■ ASSIGNMENT
Give back the entire listing below, unaltered.

■ DATA
(** What a successful decode leaves of the world: one more clock reading
    when the payload carries [exp], none otherwise. *)
Lemma jwt_decode_reads token key w c w' :
  jwt_decode J clock token key w = (Ok c, w') →
  (reads w ≤ reads w' ≤ S (reads w))%nat.
Proof.
  unfold jwt_decode, validate_iat, validate_exp, validate_sub, as_int.
  run; lia.
Qed.

(** *** The store *)

Lemma find_user_map (g : User → User) email rows :
  (∀ u, user_email (g u) = user_email u) →
  find_user email (List.map g rows) = g <$> find_user email rows.
Proof.
  intros Hg. unfold find_user.
  induction rows as [|u rows IH]; simpl; [reflexivity|].
  rewrite Hg. destruct (bool_decide _); [reflexivity | exact IH].
Qed.

Lemma find_user_email email rows u :
  find_user email rows = Some u → VStr (user_email u) = email.
Proof.
  unfold find_user. intros H. apply List.find_some in H as [_ H].
  apply bool_decide_eq_true in H. exact H.
Qed.

Lemma find_user_commit_row user f email w :
  (∀ u, user_email (f u) = user_email u) →
  find_user email (db w) = Some user →
  find_user email (db (commit_row user f w).2) = Some (f user).
Proof.
  intros Hf Hfind. simpl. rewrite find_user_map.
  - rewrite Hfind. simpl. rewrite decide_True; reflexivity.
  - intros u. destruct (decide _); [apply Hf | reflexivity].
Qed.

(** *** Verification *)

Lemma decode_refresh_token_Ok token w c w' email :
  jwt_decode J clock token SECRET_KEY w = (Ok c, w') →
  c !! "scope" = Some (VStr "refresh_token") →
  c !! "sub" = Some email →
  decode_refresh_token J SECRET_KEY clock token w = (Ok email, w').
Proof.
  intros Hdec Hscope Hsub. unfold decode_refresh_token, try_except, bind.
  rewrite Hdec. unfold getitem. rewrite Hscope. simpl.
  rewrite Hsub. reflexivity.
Qed.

■ EXERCISE RESPONSE
(** What a successful decode leaves of the world: one more clock reading
    when the payload carries [exp], none otherwise. *)
Lemma jwt_decode_reads token key w c w' :
  jwt_decode J clock token key w = (Ok c, w') →
  (reads w ≤ reads w' ≤ S (reads w))%nat.
Proof.
  unfold jwt_decode, validate_iat, validate_exp, validate_sub, as_int.
  run; lia.
Qed.

(** *** The store *)

Lemma find_user_map (g : User → User) email rows :
  (∀ u, user_email (g u) = user_email u) →
  find_user email (List.map g rows) = g <$> find_user email rows.
Proof.
  intros Hg. unfold find_user.
  induction rows as [|u rows IH]; simpl; [reflexivity|].
  rewrite Hg. destruct (bool_decide _); [reflexivity | exact IH].
Qed.

Lemma find_user_email email rows u :
  find_user email rows = Some u → VStr (user_email u) = email.
Proof.
  unfold find_user. intros H. apply List.find_some in H as [_ H].
  apply bool_decide_eq_true in H. exact H.
Qed.

Lemma find_user_commit_row user f email w :
  (∀ u, user_email (f u) = user_email u) →
  find_user email (db w) = Some user →
  find_user email (db (commit_row user f w).2) = Some (f user).
Proof.
  intros Hf Hfind. simpl. rewrite find_user_map.
  - rewrite Hfind. simpl. rewrite decide_True; reflexivity.
  - intros u. destruct (decide _); [apply Hf | reflexivity].
Qed.

(** *** Verification *)

Lemma decode_refresh_token_Ok token w c w' email :
  jwt_decode J clock token SECRET_KEY w = (Ok c, w') →
  c !! "scope" = Some (VStr "refresh_token") →
  c !! "sub" = Some email →
  decode_refresh_token J SECRET_KEY clock token w = (Ok email, w').
Proof.
  intros Hdec Hscope Hsub. unfold decode_refresh_token, try_except, bind.
  rewrite Hdec. unfold getitem. rewrite Hscope. simpl.
  rewrite Hsub. reflexivity.
Qed.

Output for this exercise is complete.